All requests for dedicated machine use require the approval of the steering committee. To initiate the process, please send e-mail to the steering committee at, email@example.com. Assuming approval, arrangements must also be made in consultation with the staff. When machine maintenance is also scheduled, every other Tuesday is a strongly preferred day. Otherwise, machine load conditions will be a significant factor in selecting the preferred day for such an event. Please always give at least two weeks notice. The maximum processing time per request is also a steering committee decision.
Job Termination By Staff
The High Performance Research Computing staff reserves the right to terminate batch jobs when one or a combination of following effects occur:
- Use by your program of a larger number of cpus than its parallel efficiency warrants.

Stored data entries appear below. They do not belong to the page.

(* ===== verification/ConformanceTidy.v ===== *)
(** * pkg/conformance: no sandbox is left behind

    Which sandboxes a run has created and not destroyed, which of them the
    backend refused to destroy, and that a run of the core tier ends having
    destroyed every other one, however it ends. *)

From S2P Require Import Prelude GoErrors GoStrings GoFloat64 GoDuration GoTime GoText Effects GoTesting Sandbox.
From S2P Require Import Conformance ConformanceProbes ConformanceCore ConformanceCalls.

Section tidy.
Context {B H : Type}.
Variables (plantedSuffix detachedSleep : string).

Abbreviation T := (GoTesting.T (suiteE B H)).
Abbreviation suite := (prog (suiteE B H)).

(** The sandboxes that were created and have not been destroyed since, by a
    [Destroy] that answered so; and those for which, since they were created, a
    [Destroy] with a context that cannot have been cancelled answered an error. *)
Record ledger : Type := mkLedger { left : gset string; refused : gset string }.

Definition owing (X : Type) (e : suiteE B H X) (o : ledger) : X -> ledger -> Prop :=
  match e in suiteE _ _ X return X -> ledger -> Prop with
  | SCreate _ name _ => fun r o' => o' =
      match r with Ok _ => mkLedger ({[name]} ∪ left o) (refused o ∖ {[name]}) | Err _ => o end
  | SDestroy ctx _ name => fun r o' => o' =
      match r, ctx with
      | Ok _, _ => mkLedger (left o ∖ {[name]}) (refused o)
      | Err _, WithoutCancel => mkLedger (left o) ({[name]} ∪ refused o)
      | Err _, TContext => o
      end
  | _ => fun _ o' => o' = o
  end.

(** Those still to be dealt with. *)
Definition due (o : ledger) : gset string := left o ∖ refused o.

(** The sandbox [propCreateRefusesRoot] asks for, which should not exist. *)
Definition root_sandbox (n : string) : Prop := exists cfg, n = sbName cfg "openblox-conf-root".

Definition any_call (X : Type) (e : suiteE B H X) (o : ledger) : Prop := True.

Abbreviation may := (wp any_call owing).

(** Cleanups that create nothing; a cleanup that deals with a name. *)
Definition creates_none (c : suite unit) : Prop := forall o, may c (fun _ o' => due o' ⊆ due o) o.
Definition destroys (name : string) (c : suite unit) : Prop :=
  forall o, may c (fun _ o' => due o' ⊆ due o ∖ {[name]}) o.

(** Every name due that was not due before the test began, and every name of
    [K], has its cleanup registered. *)
Definition covered (o0 : ledger) (K : list string) (cs : list (suite unit)) (o : ledger) : Prop :=
  Forall creates_none cs /\
  (forall n, n ∈ due o -> n ∈ due o0 \/ root_sandbox n \/ Exists (destroys n) cs) /\
  Forall (fun n => Exists (destroys n) cs) K.

Abbreviation tidy o0 K := (keeps any_call owing (covered o0 K)).

#[export] Instance covered_indifferent o0 K : Indifferent any_call owing (covered o0 K).
Proof.
  split.
  - intros X e cs o He HJ. split; [done|]. intros x o' Hs. destruct e; try done; cbn in Hs; by subst.
  - intros b cs o (H1 & H2 & H3). split_and!.
    + constructor; [|done]. intros o'. split; [done|]. intros x w' ->. cbn. reflexivity.
    + intros n Hn. destruct (H2 n Hn) as [?|[?|?]]; [by left|by right; left|by right; right; constructor 2].
    + eapply Forall_impl; [exact H3|]. intros n Hn. by constructor 2.
Qed.

Lemma destroyIgnored_destroys b name : destroys name (destroyIgnored b name).
Proof. intros o. split; [done|]. intros r o' ->. unfold due. destruct r; cbn; set_solver. Qed.

Lemma destroys_none name c : destroys name c -> creates_none c.
Proof. intros Hc o. eapply wp_mono; [|apply Hc]. intros u o' Ho. set_solver. Qed.

(** A name just created is covered by its cleanup. *)
Lemma covered_create o0 K cs o b name :
  covered o0 K cs o ->
  covered o0 (name :: K) (destroyIgnored b name :: cs) (mkLedger ({[name]} ∪ left o) (refused o ∖ {[name]})).
Proof.
  intros (H1 & H2 & H3). pose proof (destroyIgnored_destroys b name) as Hd. split_and!.
  - constructor; [by eapply destroys_none|done].
  - intros n Hn. destruct (decide (n = name)) as [->|Hne]; [by right; right; constructor|].
    destruct (H2 n) as [?|[?|?]]; [unfold due in *; cbn in Hn; set_solver|by left|by right; left|by right; right; constructor 2].
  - constructor; [by constructor|]. eapply Forall_impl; [exact H3|]. intros n Hn. by constructor 2.
Qed.

Lemma covered_forget o0 K name cs o : covered o0 (name :: K) cs o -> covered o0 K cs o.
Proof. intros (H1 & H2 & H3). split_and!; [done|done|]. by inversion H3. Qed.

(** Create a sandbox, and register its cleanup at once. *)
Lemma tidy_register {A} o0 K b name opts (bad : error -> T A) (good : H -> T A) :
  (forall e, tidy o0 K (bad e)) -> (forall h, tidy o0 (name :: K) (good h)) ->
  tidy o0 K (r <~ tdo (SCreate b name opts);;
             match r with
             | Err e => bad e
             | Ok h => _ <~ tCleanup (destroyIgnored b name);; good h
             end).
Proof.
  intros Hb Hg t o HJ. unfold tbind, tdo. cbn [bind call wp]. split; [done|].
  intros [h|e] o' ->; cbn [bind]; [|by apply Hb]. cbn [tCleanup bind wp].
  eapply wp_mono; [|apply (Hg h); by apply covered_create]. intros rt o' Ho. by apply covered_forget in Ho.
Qed.

Lemma tidy_create {A} o0 K b name opts (f : H -> T A) :
  (forall h, tidy o0 (name :: K) (f h)) -> tidy o0 K (sb <~ create b name opts;; f sb).
Proof.
  intros Hf t o HJ. unfold tbind at 1. apply wp_bind. unfold create. unfold tbind at 1. apply wp_bind.
  eapply wp_mono; [|apply (keeps_image any_call owing (covered o0 K)); exact HJ].
  intros [[img| |] t1] o1 HJ1; [|exact HJ1|exact HJ1]. cbn [snd] in HJ1. unfold tbind, tdo. cbn [bind call wp].
  split; [done|]. intros [h|e] o' ->; cbn [tCleanup tFatalf tret bind wp]; [|exact HJ1].
  eapply wp_mono; [|apply (Hf h); by apply covered_create]. intros rt o' Ho. by apply covered_forget in Ho.
Qed.

Lemma due_create b name opts r o o' :
  owing _ (SCreate b name opts) o r o' -> forall n, n ∈ due o' -> n = name \/ n ∈ due o.
Proof. intros -> n. unfold due. destruct (decide (n = name)), r; cbn [left refused]; set_solver. Qed.

(** A further create of a name that is covered. *)
Lemma tidy_again o0 K b name opts : name ∈ K -> tidy o0 K (tdo (SCreate b name opts)).
Proof.
  intros Hk. apply keeps_do. intros cs o (H1 & H2 & H3). split; [done|]. intros r o' Hs.
  split_and!; [done| |done]. intros n Hn. destruct (decide (n ∈ due o)) as [Ho|Ho]; [by apply H2|].
  apply (due_create _ _ _ _ _ _ Hs) in Hn as [->|?]; [|done].
  right; right. rewrite Forall_forall in H3. by apply H3.
Qed.

Lemma due_destroy ctx b name r o o' :
  owing _ (SDestroy ctx b name) o r o' -> due o' ⊆ due o.
Proof. intros ->. unfold due. destruct r, ctx; cbn; set_solver. Qed.

Lemma tidy_destroy o0 K ctx b name : tidy o0 K (tdo (SDestroy ctx b name)).
Proof.
  apply keeps_do. intros cs o (H1 & H2 & H3). split; [done|]. intros r o' Ho%due_destroy.
  split_and!; [done| |done]. intros n Hn. apply H2. set_solver.
Qed.

Lemma tidy_open o0 K b name : tidy o0 K (tdo (SOpen b name)).
Proof. apply keeps_do. intros cs o HJ. split; [done|]. by intros r o' ->. Qed.

Lemma tidy_awaitStopped o0 K fuel b name deadline : tidy o0 K (awaitStopped fuel b name deadline).
Proof.
  induction fuel as [|fuel IH]; cbn [awaitStopped]; [apply keeps_panic|].
  apply keeps_bind; [apply tidy_open|]. intros cur. repeat suite_step; exact IH.
Qed.

(** [propCreateRefusesRoot]'s own way: a sandbox that should not exist is
    destroyed on the spot, with no cleanup. *)
Lemma tidy_refuse o0 K b name opts what :
  root_sandbox name ->
  tidy o0 K (r <~ tdo (SCreate b name opts);;
    if match r with Err err => Is err ErrInvalid | Ok _ => false end then tret tt
    else _ <~ tdo (SDestroy TContext b name);; tErrorf what).
Proof.
  intros Hroot t o HJ. unfold tbind, tdo. cbn [bind call wp]. split; [done|]. intros r o1 Hs.
  assert (Hd : forall o2, due o2 ⊆ {[name]} ∪ due o -> covered o0 K (cleanups t) o2).
  { intros o2 Ho2. destruct HJ as (H1 & H2 & H3). split_and!; [done| |done]. intros n Hn.
    destruct (decide (n = name)) as [->|Hne]; [by right; left|]. apply H2. set_solver. }
  assert (Ho1 : due o1 ⊆ {[name]} ∪ due o).
  { intros n Hn. apply (due_create _ _ _ _ _ _ Hs) in Hn as [->|?]; set_solver. }
  destruct (match r with Err err => _ | Ok _ => _ end); [by apply Hd|].
  cbn [tbind bind call wp tErrorf]. split; [done|]. intros r2 o2 Ho%due_destroy. apply Hd. set_solver.
Qed.

Ltac tidy_step :=
  first [ apply tidy_create; intros ? | apply tidy_register; intros ? | apply tidy_refuse; [by eexists]
        | suite_step | apply tidy_destroy | apply tidy_open | apply tidy_awaitStopped
        | apply tidy_again; set_solver ].

Ltac tidy_property :=
  intros cfg o0; cbn [pfn]; cbv beta delta [propNoControlPlaneSocket propNoHostOrMetadataAddresses
    propLoopbackIsNotTheHosts propOnlyLoopbackInterface propCannotWriteKernelKnobs propNoBlockDevices
    propNoTraversalOutOfGuest propNoCapabilities propWritableMountsAreNoexecNosuid propCreateRefusesRoot
    propTimedOutCommandKillsChildren propCancelledCommandIsNotATimeout propKillGroupWaitsForLateRecord
    propTimeoutKillIsScopedToItsCommand propSetsidEscapesTheTimeoutKill propOutputFloodIsCapped
    propSandboxesShareNoState propCrashedSandboxRecoversThroughCreate propStoppedSandboxIsReplacedByCreate
    propArgvIsNeverAShellBuiltin propDestroyRemovesTheSandbox propHostFilesAreInvisible];
  repeat tidy_step.

Lemma core_tidy :
  Forall (fun p => forall cfg o0, tidy o0 [] (pfn p cfg)) (core plantedSuffix detachedSleep).
Proof. repeat (apply Forall_cons; split; [tidy_property|]). done. Qed.

(** ** From the properties to the run *)

Lemma runCleanups_covered cs o :
  Forall creates_none cs ->
  may (runCleanups cs) (fun _ o' => due o' ⊆ due o /\ forall n, Exists (destroys n) cs -> n ∉ due o') o.
Proof.
  intros Hcs. revert o. induction Hcs as [|c cs Hc Hcs IH]; intros o; cbn [runCleanups].
  { split; [reflexivity|]. intros n Hn. by inversion Hn. }
  apply wp_bind. eapply wp_mono; [|apply (wp_all _ _ (fun n => destroys n c) _ _
    (fun n _ o' => due o' ⊆ due o ∖ {[n]}) o (Hc o)); auto].
  intros u o1 [Ho1 Hd]. eapply wp_mono; [|apply IH]. intros u' o2 [Ho2 Hd2]. split; [set_solver|].
  intros n Hn. inversion Hn as [? ? Hdn|]; subst; [|by apply Hd2]. specialize (Hd n Hdn). set_solver.
Qed.

(** A test that keeps its names covered leaves none of its own due. *)
Lemma tidy_tRunner (f : T unit) o :
  (forall o0, tidy o0 [] f) ->
  may (tRunner f) (fun _ o' => forall n, n ∈ due o' -> n ∈ due o \/ root_sandbox n) o.
Proof.
  intros Hf. unfold tRunner. apply wp_bind. eapply wp_mono; [|apply (Hf o fresh o)].
  - intros rt o1 (H1 & H2 & _). apply wp_bind. eapply wp_mono; [|by apply runCleanups_covered].
    intros u o2 [Ho2 Hd]. cbn. intros n Hn. destruct (H2 n) as [?|[?|Hx]]; [set_solver|by left|by right|].
    by apply Hd in Hx.
  - split_and!; [done| |done]. intros n Hn. by left.
Qed.

Lemma tidy_tRun o0 K name (f : T unit) :
  (forall o, tidy o [] f) -> tidy o0 K (tRun SSelects SReport name f).
Proof.
  intros Hf t o HJ. unfold tRun, tbind, tdo. cbn [bind call wp]. split; [done|]. intros sel o1 ->.
  destruct sel; [|exact HJ]. apply wp_bind. eapply wp_mono; [|by apply tidy_tRunner].
  intros [panicked t'] o1 Ho1. cbn [bind call wp]. split; [done|]. intros u o2 ->.
  assert (HJ1 : covered o0 K (cleanups t) o1).
  { destruct HJ as (H1 & H2 & H3). split_and!; [done| |done]. intros n Hn.
    destruct (Ho1 n Hn) as [?|?]; [by apply H2|by right; left]. }
  by destruct panicked.
Qed.

Lemma tidy_runAll o0 K cfg ps ns nf :
  Forall (fun p : property => forall o, tidy o [] (pfn p cfg)) ps -> tidy o0 K (runAll cfg ps ns nf).
Proof.
  intros Hps. revert ns nf. induction Hps as [|p ps Hp Hps IH]; intros ns nf; cbn [runAll]; [apply keeps_ret|].
  apply keeps_bind; [by apply tidy_tRun|]. intros [t|]; apply IH.
Qed.

Lemma tidy_tierBody cfg ps o0 :
  Forall (fun p : property => forall o, tidy o [] (pfn p cfg)) ps -> tidy o0 [] (tierBody cfg ps).
Proof.
  intros Hps. unfold tierBody. apply keeps_bind; [by apply tidy_runAll|]. intros counts. repeat suite_step.
Qed.

Lemma tidy_walk o0 cfg tier ps :
  Forall (fun p : property => forall cfg o, tidy o [] (pfn p cfg)) ps -> tidy o0 [] (walk cfg tier ps).
Proof.
  intros Hps. unfold walk, newPlantedSuffix, preflight. repeat tidy_step.
  all: apply tidy_tRun; intros o; apply tidy_tierBody; eapply Forall_impl; [exact Hps|]; auto.
Qed.
End tidy.

(** C32. However a run of the core tier ends, it leaves no sandbox behind by its
    own doing.  Whatever the backend answers, whichever properties fail, stop
    early or panic: every name for which a create succeeded, at any time during
    the run, has since been destroyed by a [Destroy] that answered nil, unless a
    [Destroy] with a context that outlives the test ([context.WithoutCancel])
    was made for it and the backend answered an error; the one exception is the
    sandbox for root, which should not have been created and is destroyed on the
    spot, under the test's own context.  So against a backend that does destroy,
    and refuses root, nothing is left. *)
Theorem Run_leaves_nothing {B H} plantedSuffix detachedSleep cfg :
  wp any_call (@owing B H) (tRunner (Run plantedSuffix detachedSleep cfg))
    (fun _ o => forall n, n ∈ left o -> n ∈ refused o \/ root_sandbox n) (mkLedger ∅ ∅).
Proof.
  eapply wp_mono; [|apply tidy_tRunner].
  - intros pt o Ho n Hn. destruct (decide (n ∈ refused o)) as [?|Hr]; [by left|].
    destruct (Ho n) as [Hd|?]; [unfold due; set_solver| |by right].
    unfold due in Hd. cbn in Hd. set_solver.
  - intros o0. apply tidy_walk. apply core_tidy.
Qed.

- Use by your program of a smaller number of cpus than that specified through the batch system. This is a particularly unacceptable practice since it results in wasting resources that they might otherwise be used by others. The batch system sets aside resources but it knows nothing about the actual number of cpus that your program will use.
- Submitting jobs with an artificially large wall-clock or cpu-time.
- Use/abuse of a special access queue to run a job that could very well run in one of the common queues.
- Excessive I/O with large files, which in turn overwhelms memory due to excessive file caching.
- Any use of large amounts of disk and/or memory that causes a significant disruption to the smooth operation of the system.
- Delayed file transfers with source or destination hosts that are remote.